Ulcers can be caused by: (1) Constant mild pressure, which causes necrosis by impairing the blood supply to the tissues, as in paraplegic ulcers (64.13). In a normal person ischaemia soon causes pain, so that the ischaemic part is moved, and its blood supply restored. In an anaesthetic limb there is no pain, so that the ischaemic tissue is allowed to become necrotic and ulcerates. (2) A strong force which cuts, shears or tears the tissues. In the foot, the strength of the force is less important than the small area over which it is applied. (3) The frequent repetition of moderate forces, which cause inflammation that weakens the tissues. This is an important cause of ulcers, so try to keep the pressure on a foot low. (4) Forces which spread infection to soft tissues and bone. An infected foot is so painful to a normal person, that he has to rest it[md]a leprosy patient does not do this spontaneously. (5) A previous ulcer. This is the commonest cause. If a patient has never had an ulcer, he may escape without one[md]if he is careful. If however he has already had nine ulcers, he will probably get a tenth.
The key to preventing ulcers is: (1) To teach a patient how not to injure himself in the first place, and (2) to teach him ''self care' for any injuries he does receive, in their earliest stages. All primary care workers should be able to teach this. When his tissues have been damaged, they will usually heal, if he rests them completely. Surgery is much less important than rest, at the right time, and for the right length of time. Antibiotics without rest will not heal ulcers.
Ulcers commonly start in the deeper tissues, and develop slowly over several days, so teach him to recognize an ulcer as a ''hot spot' in its ''pre-ulcer' stage, before the skin over it has been broken. A hot spot is a warm area of skin, usually with swelling, that occurs after activity, and persists during at least 2 hours of rest. In an anaesthetic foot, a hot spot may be the only indication of some underlying pathology, such as a fracture, disintegrating bone, a strain, or an abscess. Any of these may break through to the surface, and form an ulcer. The patient, or a friend, must learn to look for hot spots, because they mean ''Stop!'' He must take them seriously, and rest his foot until all signs of inflammation have gone. Rest at the hot spot stage is the only way to avoid the serious damage that starts the downhill road to amputation.

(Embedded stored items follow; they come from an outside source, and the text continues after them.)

(* ===== verification/SimContext.v ===== *)
(** * The context interface

    What event handlers see of the simulation: [SimulationContext] of
    [sim/simulation.{hpp,cpp}] together with the telemetry sink the components
    hold.  Components are proved against this interface; [Kernel] implements
    it. *)

From S2P Require Import Prelude SimTime Rng Entities TelemetryRecords EventQueue Trace.
From S2P Require Import Simulation SimulationLaws.

Class SimContext (C : Type) : Type := {
  ctx_now : C -> SimTimeNs;
  ctx_current_event_id : C -> outcome EventId;
  ctx_cause : C -> outcome (option EventId);
  ctx_schedule : EventSpec -> M C EventId;
  ctx_cancel : EventId -> M C bool;
  ctx_stop : StopReason -> M C unit;
  ctx_sink_enabled : TelemetrySink -> C -> bool;
  ctx_sink_record : TelemetrySink -> SimTimeNs -> Correlation -> TelemetryObservation -> M C unit;
}.

(** The promises: the abstract state is the clock and the map of live events;
    scheduling inserts an identifier that was never issued, cancelling deletes,
    recording is invisible. *)
Class SimContextLaws (C : Type) `{SimContext C} : Type := {
  ctx_ok : C -> Prop;
  ctx_live : C -> gmap Z Event;
  ctx_issued : C -> EventId -> Prop;
  ctx_evolves : relation C;
  ctx_evolves_preorder :: PreOrder ctx_evolves;
  ctx_evolves_ok c c' : ctx_evolves c c' -> ctx_ok c -> ctx_ok c';
  ctx_evolves_now c c' : ctx_evolves c c' -> ctx_ok c -> ctx_now c' = ctx_now c;
  ctx_evolves_current c c' : ctx_evolves c c' -> ctx_ok c ->
    ctx_current_event_id c' = ctx_current_event_id c;
  ctx_evolves_issued c c' id : ctx_evolves c c' -> ctx_ok c -> ctx_issued c id -> ctx_issued c' id;
  ctx_evolves_live c c' id e : ctx_evolves c c' -> ctx_ok c -> ctx_issued c id ->
    ctx_live c' !! id = Some e -> ctx_live c !! id = Some e;
  ctx_now_u64 c : ctx_ok c -> u64 (ctx_now c);
  ctx_live_future c id e : ctx_ok c -> ctx_live c !! id = Some e ->
    ctx_now c <= ev_timestamp e /\ u64 (ev_timestamp e);
  ctx_schedule_law spec c : ctx_ok c -> u64 (spec_timestamp spec) ->
    wp (ctx_schedule spec)
      (fun c' id => ctx_evolves c c' /\ ctx_live c !! id = None /\
         exists e, ctx_live c' = <[id := e]> (ctx_live c) /\
           ev_timestamp e = spec_timestamp spec /\ ev_payload e = spec_payload spec /\
           ctx_now c <= spec_timestamp spec)
      (fun c' _ => ctx_evolves c c' /\ ctx_live c ⊆ ctx_live c') c;
  ctx_schedule_fresh spec c : ctx_ok c -> u64 (spec_timestamp spec) ->
    wp (ctx_schedule spec) (fun c' id => ~ ctx_issued c id /\ ctx_issued c' id) (fun _ _ => True) c;
  ctx_cancel_law id c : ctx_ok c ->
    wp (ctx_cancel id)
      (fun c' r => ctx_evolves c c' /\
         (r = true -> ctx_live c' = delete id (ctx_live c)) /\ (r = false -> c' = c))
      (fun c' _ => ctx_evolves c c' /\ ctx_live c' = delete id (ctx_live c)) c;
  ctx_record_law sink ts corr obs c : ctx_ok c ->
    wp (ctx_sink_record sink ts corr obs)
      (fun c' _ => ctx_evolves c c' /\ ctx_live c' = ctx_live c)
      (fun c' _ => ctx_evolves c c' /\ ctx_live c' = ctx_live c) c;
}.

#[global] Instance kernel_context {T} `{TelemetrySession T} : SimContext (Kernel T) := {
  ctx_now := now;
  ctx_current_event_id := current_event_id;
  ctx_cause := current_cause;
  ctx_schedule := schedule;
  ctx_cancel := cancel;
  ctx_stop := stop;
  ctx_sink_enabled := fun sink k => sink_enabled sink (k_session k);
  ctx_sink_record := sink_write;
}.

Lemma step_fst {T} `{TelemetrySessionLaws T} {A} (m : M (Kernel T) A) k :
  kernel_step k (fst (m k)) -> forall (Q : Kernel T -> A -> Prop) E,
  wp m Q E k ->
  wp m (fun k' a => evolves k k' /\ Q k' a) (fun k' e => evolves k k' /\ E k' e) k.
Proof.
  intros Hs Q E. unfold wp. destruct (m k) as [k' [a | e]]; intros HQ;
    (split; [by apply rtc_once | done]).
Qed.

#[global] Program Instance kernel_context_laws {T} `{TelemetrySessionLaws T} :
    SimContextLaws (Kernel T) := {
  ctx_ok := kernel_ok;
  ctx_live := fun k => live (k_sim k);
  ctx_issued := fun k id => id < frontier (event_ids_ (k_sim k));
  ctx_evolves := evolves;
}.
Next Obligation. intros T ?? k k' He Hok. by apply (evolves_evolved k k'). Qed.
Next Obligation.
  intros T ?? k k' He Hok. destruct (evolves_evolved k k' Hok He) as [_ Hev].
  apply (ev_frame _ _ Hev).
Qed.
Next Obligation.
  intros T ?? k k' He Hok. destruct (evolves_evolved k k' Hok He) as [_ Hev].
  destruct (ev_frame _ _ Hev) as (_ & Hc & _). cbn. unfold current_event_id. by rewrite Hc.
Qed.
Next Obligation.
  intros T ?? k k' id He Hok. destruct (evolves_evolved k k' Hok He) as [_ Hev]. pose proof (ev_frontier _ _ Hev).
  cbn. lia.
Qed.
Next Obligation.
  intros T ?? k k' id e He Hok Hi Hl. destruct (evolves_evolved k k' Hok He) as [_ Hev]. cbn in Hi.
  destruct (ev_live _ _ Hev id e Hl); [done | lia].
Qed.
Next Obligation. intros T ?? k Hok. exact (ok_now _ (ok_queue _ Hok)). Qed.
Next Obligation.
  intros T ?? k id e Hok Hl. pose proof (ok_queue _ Hok) as Hq.
  apply live_lookup in Hl as (Hin & _); [| apply Hq].
  destruct (ok_queued _ Hq e Hin) as (? & ? & _). done.
Qed.
Next Obligation.
  intros T ?? spec k Hok Hts. eapply wp_conseq; [apply step_fst; [by constructor | by apply schedule_spec] | |]; simpl.
  - intros k' id (He & -> & _ & Hn & (H1 & H2 & H3 & H4 & H5 & H6)). split; [done | split; [done |]].
    eexists. split; [exact H5 | done].
  - intros k' e [He [-> | (H1 & H2 & H3 & H4 & H5 & H6)]]; (split; [done |]); [done |].
    rewrite H5. by apply insert_subseteq.
Qed.
Next Obligation.
  intros T ?? spec k Hok Hts. eapply wp_conseq; [by apply schedule_spec | | done]. cbn.
  intros k' id (-> & _ & _ & (_ & _ & _ & _ & _ & Hf)). cbn in Hf. lia.
Qed.
Next Obligation.
  intros T ?? id k Hok. eapply wp_conseq; [apply step_fst; [by constructor | by apply cancel_spec] | |]; simpl.
  - intros k' [] [He Hc]; (split; [done | split; [intros Hr | intros Hr]]); try done.
    + by destruct Hc as (_ & _ & _ & _ & _ & Hc).
    + by destruct Hc as [Hc _].
  - intros k' e [He Hc]. split; [done |]. by destruct Hc as (_ & _ & _ & _ & _ & Hc).
Qed.
Next Obligation.
  intros T ?? sink ts corr obs k Hok.
  eapply wp_conseq; [apply step_fst; [by constructor | apply sink_write_quiet] | |]; simpl;
    intros k' ? [He Hq]; (split; [done | by apply quiet_live]).
Qed.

The risk of an anaesthetic foot developing an ulcer depends partly on his shoe (if he has one), and partly on how much he walks. The less he walks the better. Perhaps he can ride a donkey, or a bicycle? The kind of shoe he needs depends on the state of his foot, as defined by the ''degree of risk' below. Many patients with moderate, or even high risk feet, can remain free from ulcers without moulded shoes if: (1) they practise self care, (2) they have microcellular rubber insoles in their sandals or shoes, (3) they limit their walking, and (4) they take small steps. Moulded shoes are more difficult to make, and many hospitals manage without them. With a little instruction a local cobbler should be able to make a suitable unmoulded shoe in the local style, with the necessary insoles and straps, and using only the local materials. If you want him to make a moulded shoe, he will need these special materials:
MICROCELLULAR RUBBER, 5 m['2][mu]10 mm only. This has a closed bubble structure, and is much more resilient than ordinary ''foam rubber'. Some shoe factories can provide it. It is not the same as the foam plastic used for cheap sandals, which is less resilient. Car tyres make good soles, and inner tubes can make uppers.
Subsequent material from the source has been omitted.